Local human rights activists also told me about how the Bahamian government has previously attempted to rid Abaco Island of its Haitian neighborhoods, pejoratively known as shanty towns. Haitian neighborhoods such as the Mudd and the Peas on Abaco Island arose as halfway-housing for farmworkers. But the government’s threats to raze them repeatedly fell through, human rights activists say, because the residents hold squatters’ rights — the right to stay in an unoccupied space, over the land on which they have lived for almost 30 years.
The Mudd and the Peas were neighborhoods destroyed in the hurricane. But while the relief effort on the island has been slow-going, the cleanup of these communities came about very quickly. The once-bustling neighborhoods of the Mudd and the Pidgeon Peas have been cleared to make way for a fenced-off, empty lot. Tractors and trailers, some of the only ones in action on the island, work to clear the space so that the Haitian people have no chance to come back. It seemed as if the hurricane provided a perfect opportunity for the government’s threats to come to fruition.
Today, the Haitian survivors of Hurricane Dorian in those regions live in shelters and tents, many of them overcrowded. I saw 60–70 people sleeping in a single, small church with one bathroom among them. Non-governmental organizations provide their food and water. Their days are spent in fear. They have no mobility. Immigration raids have become more frequent and more intense. Those who are undocumented and found are swiftly deported. Those who have permits are beaten and have their possessions stolen. These conditions only have more severe public health implications as the COVID-19 pandemic continues to impact public life around the world. Indeed, there have been multiple deaths in the Bahamas and much of the Caribbean because of the virus.

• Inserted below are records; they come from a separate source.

(** In an ordered map setting a key replaces its value, erasing removes it. *)
Lemma map_set_other k v m k' v' :
  ordered m -> (k', v') ∈ map_set k v m -> (k', v') = (k, v) ∨ ((k', v') ∈ m ∧ k' <> k).
Proof.
  induction m as [|[k2 v2] m IH]; simpl; intros Ho H; [left; by apply list_elem_of_singleton in H|].
  inversion Ho as [|? ? Ho' Hf]; subst. case_decide as Hk; [|destruct (key_lt k k2) eqn:E].
  - subst. apply elem_of_cons in H as [H|H]; [by left|]. right. split; [by apply list_elem_of_further|].
    eapply ordered_head; eauto.
  - apply elem_of_cons in H as [H|H]; [by left|]. right. split; [done|]. intros ->.
    apply elem_of_cons in H as [[= -> ->]|H]; [done|]. rewrite Forall_forall in Hf.
    apply (key_lt_irrefl k). eapply key_lt_trans; [apply E|]. by apply (Hf _ H).
  - apply elem_of_cons in H as [[= -> ->]|H]; [right; split; [apply list_elem_of_here|done]|].
    destruct (IH Ho' H) as [?|[? ?]]; [by left|]. right. split; [by apply list_elem_of_further|done].
Qed.

Lemma map_erase_other k m k' v' :
  ordered m -> (k', v') ∈ map_erase k m -> (k', v') ∈ m ∧ k' <> k.
Proof.
  intros Ho H. split; [by eapply map_erase_In|]. revert Ho H.
  induction m as [|[k2 v2] m IH]; simpl; intros Ho H; [by apply elem_of_nil in H|].
  inversion Ho as [|? ? Ho' Hf]; subst. case_decide as Hk.
  - subst. eapply ordered_head; eauto.
  - apply elem_of_cons in H as [[= -> ->]|H]; [done|]. auto.
Qed.

Lemma map_find_set k k' v m :
  map_find k' (map_set k v m) = if decide (k' = k) then Some v else map_find k' m.
Proof.
  induction m as [|[k2 v2] m IH]; simpl; [done|].
  destruct (decide (k = k2)) as [->|E]; simpl; [by destruct (decide (k' = k2))|].
  destruct (key_lt k k2); simpl; rewrite ?IH; destruct (decide (k' = k)), (decide (k' = k2)); congruence.
Qed.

Many Haitians are breaking their backs maintaining the castles of the rich, which tower above the rest of the island. Their access to the natural beauty of the Bahamas, their home, comes only through their work at the resorts that dominate the shores. They live in constant fear, as their safety, livelihoods, and the homes they live in are not guaranteed. This insecurity has been severely compounded by the climate disaster of Dorian, although its roots, and the roots of climate injustice, are far deeper.